Commenting on the visual world created by Artificial Intelligence, Aron Kitzig says, "The Internet is full of data of every possible type. Generative Adversarial Networks (GAN) are algorithms that, without setting specific goals, use the data produced by each of us every day in order to ‘learn’. You could also say that they (re)produce ‘ideas’ of objects. It is essential to explore how intellectual creations are linked to sensory experiences. That is what I will call here the 'feedback loop' or the game of ping-pong between sender and addressee, between machine and recipient, between music and image. GANs increase the figurative aspect to an unrecognisable extent by producing feasible compositions and textures that defy coherent explanation. These 'GAN images', already in use in recent works of art, can be understood in their vagueness as a perceptual process. Consequently, in this respect GANs offer a potential tool for art by making it possible to shape the essence of perceptual vagueness.”
The planned work is radical in its intention of exploring an art form which is neither concert nor video nor primarily theatrical. The point is not to illustrate the music, or to underlay or overlay the video with music, but to create of a new area for perception. According to Aron Kitzig, "The GAN brings our fragments of memory to the surface and links them together into a new narrative. The most exciting artistic issue is not the aesthetic configuration of the objects created by GANs, but the observer’s sensory recognition within the digital space and the expansion of our perception through our interaction with these objects. 'Natural perception' and its conditions are what phenomenology declares to be the norm. These conditions are existential coordinates that define the manner in which the observer is 'anchored' in the world, their sense of being in the world, an opening to the world expressed as 'all awareness is awareness of something'. Accordingly, in my work the perceived or actual motion is certainly not meant in the sense of an 'idea' that is visualised in matter. It is meant as a form of recognition that organizes the field of perception according to an intentional awareness."

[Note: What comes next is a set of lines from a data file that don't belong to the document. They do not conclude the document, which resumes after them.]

(** C8, the code at the failing input.  The upstream answers 401 to [/me]
    and would grant a refresh; a refresh token is stored.  The access test
    makes one call to [/me], never enters [refresh_access_token], is itself
    entered once (there is no second, recursive run) and reports a
    failure. *)
Theorem unauthorized_answer_is_not_retried :
  (test_api_access unauthorized_upstream 5 fresh_state).1
    = Ok (false, "API ga so'rov yuborib bo'lmadi"%string)
  ∧ attempts (log (exec (test_api_access unauthorized_upstream 5) fresh_state))
    = [GetMe (Some "token"%string)]
  ∧ refreshes (log (exec (test_api_access unauthorized_upstream 5) fresh_state))
    = 0%nat
  ∧ access_tests (log (exec (test_api_access unauthorized_upstream 5) fresh_state))
    = 1%nat.
Proof. repeat split; vm_compute; reflexivity. Qed.

(** * Compaction of the ledger *)

Lemma with_io_with_backups_id s :
  with_io (n_io s) (with_backups (backup_files s) s) = s.
Proof. now destruct s. Qed.

(** What compaction does to a ledger within the size limit. *)
Lemma cleanup_small_ledger_shape w s :
  file_size (file_content (ledger_file s)) ≤ max_ledger_bytes →
  ∃ k backups,
    cleanup_old_processed_ids w s = (Ok tt, with_io k (with_backups backups s))
    ∧ (backups = backup_files s
       ∨ (backup_files s !! today s = None
          ∧ backups = <[today s := universal_newlines (file_content (ledger_file s))]>
                        (backup_files s))).
Proof.
  intros Hsize. apply Z.ltb_ge in Hsize.
  unfold cleanup_old_processed_ids, try_except, bind, gets, modify, ret, file_op.
  destruct (ledger_file s) as [content|] eqn:Hl; cbn [fst snd].
  2:{ exists (n_io s), (backup_files s). rewrite with_io_with_backups_id. auto. }
  cbn [file_content] in Hsize.
  destruct (backup_files s !! today s) as [old|] eqn:Hb; cbn [fst snd n_io with_clock].
  - destruct (io_ok w (n_io s)); cbn [any_exception n_io with_clock ledger_file file_content].
    + rewrite Hl. cbn [file_content]. rewrite Hsize.
      exists (S (n_io s)), (backup_files s). split; [|now left].
      now destruct s.
    + exists (S (n_io s)), (backup_files s). split; [|now left]. now destruct s.
  - destruct (io_ok w (n_io s)); cbn [any_exception n_io with_clock ledger_file file_content].
    2:{ exists (S (n_io s)), (backup_files s). split; [|now left]. now destruct s. }
    destruct (io_ok w (S (n_io s)));
      cbn [any_exception n_io with_clock with_files ledger_file file_content].
    2:{ exists (S (S (n_io s))), (backup_files s). split; [|now left]. now destruct s. }
    rewrite Hl. cbn [file_content].
    destruct (io_ok w (S (S (n_io s))));
      cbn [any_exception n_io with_clock with_files ledger_file file_content].
    + rewrite Hsize.
      eexists (S (S (S (n_io s)))), _. split; [|right; split; reflexivity].
      destruct s; simpl in *; subst; reflexivity.
    + eexists (S (S (S (n_io s)))), _. split; [|right; split; reflexivity].
      destruct s; simpl in *; subst; reflexivity.
Qed.
Lemma broadcast_to_role_isolates_failures_witness :
  let dead := failing_on (Socket 1) WebSocketDisconnect in
  let t := trace_of (broadcast_to_role dead pong COURIER) two_couriers_and_sender in
  (attempts_for 1 t = 1%nat /\ deliveries_to 1 t = []) /\
  (attempts_for 3 t = 1%nat /\ deliveries_to 3 t = [pong]) /\
  (attempts_for 2 t = 0%nat /\ deliveries_to 2 t = []).
Proof.
  intros dead t.
  assert (H1 : 1 ∈ connections_by_role two_couriers_and_sender COURIER)
    by (apply (bool_decide_unpack _); vm_compute; exact I).
  assert (H3 : 3 ∈ connections_by_role two_couriers_and_sender COURIER)
    by (apply (bool_decide_unpack _); vm_compute; exact I).
  assert (H2 : 2 ∉ connections_by_role two_couriers_and_sender COURIER)
    by (apply (bool_decide_unpack _); vm_compute; exact I).
  split; [|split].
  - exact (proj2 (proj2 (broadcast_to_role_isolates_failures dead pong COURIER
                           two_couriers_and_sender 1)) H1).
  - exact (proj2 (proj2 (broadcast_to_role_isolates_failures dead pong COURIER
                           two_couriers_and_sender 3)) H3).
  - exact (proj1 (proj2 (broadcast_to_role_isolates_failures dead pong COURIER
                           two_couriers_and_sender 2)) H2).
Defined.

(** ** Location updates *)

Lemma notify_delivery_location_deliveries env m d lat lng ts u :
  deliveries_to u (trace_of (notify_delivery_location env d lat lng ts) m) =
  if decide (d ∈ refs_of (delivery_subscriptions m) u)
  then deliveries_to u (send_events env (delivery_location d lat lng ts) u m)
  else [].
Proof.
  unfold trace_of. rewrite notify_delivery_location_eq. cbn [snd].
  rewrite send_all_trace by apply NoDup_subscribed_users. simpl.
  rewrite deliveries_to_fan_out by apply NoDup_subscribed_users.
  destruct (decide (d ∈ refs_of (delivery_subscriptions m) u)) as [Hin|Hnin].
  - rewrite decide_True by (apply elem_of_subscribed_users; exact Hin). reflexivity.
  - rewrite decide_False; [reflexivity|]. rewrite elem_of_subscribed_users. exact Hnin.
Qed.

In the second part of the project, a stage version will be based on this material, but with the relationship between the visual and musical media reversed, as it were. Here the visual component will be integrated into a live on-stage presentation, thus expanding considerably the concert experience through the inclusion of contemporary processes of visual reception. The planning for the second part, which has yet to be finalised, may employ a large number of screens distributed throughout the stage area. These would follow a centrally controlled choreography, with the ensemble of musicians placed behind the audience. Also possible is a video projection onto a translucent surface behind which the orchestra is placed. In any case, cultural habits will be called into question and the concert ritual altered in two provocative ways: on one hand, simply by the displacement of the music from the stage (which corresponds to the partial concealment of the concert images by other video material in the first part of the project) and on the other by the audience’s confrontation with a stage event employing material generated by Artificial Intelligence. Thus the combination of Mahler’s music with a visualisation of the aesthetic possibilities of the Internet age reaffirms freedom as the essence of all cultural activity.
The following musicians are collaborating with Sylvain Cambreling and the Hamburg Symphony Orchestra to create the musical collage: Nicholas Angelich, Martha Argerich, Jean-Efflam Bavouzet, Daniel Behle, Julia Kleiter, Andrei Ioniţă, David Orlowsky, and Michael Volle.